| Title | Interaction of aminoglycosides with human mitochondrial 12S ribosomal RNA carrying the deafness-associated mutation. | | Author(s) | Qian Y, Guan MX | | Institution | Division of Human Genetics, Cincinnati Children's Hospital Medical Center, Cincinnati, Ohio, USA; Department of Pediatrics, University of Cincinnati College of Medicine, Cincinnati, Ohio, USA. | | Source | Antimicrob Agents Chemother 2009 Aug 17. | | Abstract | Mitochondrial 12S rRNA A1555G mutation is one of the important causes of aminoglycoside and nonsyndromic hearing loss. Here, we employed a RNA-directed chemical modification approach to understand pathogenesis of aminoglycoside-induced hearing loss. The patterns of chemical modifications in the RNA oligonucleotides carrying the A1555G mutation by dimethyl sulphate were distinct from those of wild-type version, in the presence of aminoglycosides. I n the RNA analogue carrying the A1555G mutation, the reduced reactivity towards DMS occurred in the bases G1555 as well as C1556 and A1553 in the presence of paromomycin, neomycin, gentamicin, kanamycin, tobramycin and streptomycin.
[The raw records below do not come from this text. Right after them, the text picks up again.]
(** * RENTYFI: the accrual and reconciliation core of [server/storage.ts]

    A shallow embedding of the storage layer of the bookkeeping server
    (bank balances, transfers, rent periods, backup and restore) and of the
    two client forms that guard it, with the properties of the written
    specification stated against it.

    Conventions of the embedding.
    - Money.  A [decimal(_, 2)] column holds a number of hundredths; it is
      read with [Number(..)] or [parseFloat(..)] and written back with
      [toFixed(2)].  An amount is the integer count of hundredths ([Z]), on
      which those conversions are the identity.  A [NULL] balance reads as
      zero on every path of the source and is not distinguished from it.
    - Identifiers.  A [serial] primary key is a [positive]: it is never
      zero, hence always truthy in a JavaScript condition.
    - Clock.  Every [new Date()] of one call is the same instant, passed as
      the argument [now].
    - Tables.  Tables addressed by primary key are finite maps from the
      key; the rent table is the list of its rows in insertion order, which
      is the order [select] hands them out.
    - Layout.  The embedding comes first, one module for each component,
      each closed by the vocabulary its statements use; the properties
      follow, in the same order. *)

From Stdlib Require Import ZArith String List Lia Bool.
From stdpp Require Import gmap strings list fin_maps.

Local Open Scope string_scope.
Local Open Scope Z_scope.
Local Open Scope list_scope.

(** ** Errors thrown by the storage layer *)

Inductive Error : Type :=
| AccountNotFound
| InvalidTransactionType
| TransactionNotFound
| TransactionWithoutAccount
| TransferAccountsNotFound
| InsufficientBalance
| TransferNotFound
| Unauthorized
| InvalidBackup (key : string)
| MissingField (prop context : string)
| InvalidDate (table field : string)
| TypeError (what : string)
| DbError (msg : string)
| OutOfFuel.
In particular, the base G1555 exhibited the marked but similar levels of protection in the presence of 0.1 microM to 100 microM of neomycin, gentamicine and kanamycin. By contrast, the levels of protection in the base G1555 appeared to be correlated with the concentration of paromycin, tobramycin, and steptomycin. Furthermore, the increasing reactivities toward these probes in the presence of these aminoglycosides were observed in the bases A1492, C1493, C1494 and A1557 in the RNA analogue carrying the A1555G mutation. These data suggested that the A1555G mutation altered binding properties of aminoglycosides at the A-site of 12S rRNA and led to local conformation changes in the 12S rRNA carrying the A1555G mutation. The interaction between aminoglycosides and 12S rRNA carrying the A1555G mutation provides new insight into pathogenesis of aminoglycoside ototoxicity. | | Language | ENG | | Pub Type(s) | JOURNAL ARTICLE
| | PubMed ID | 19687236 |
|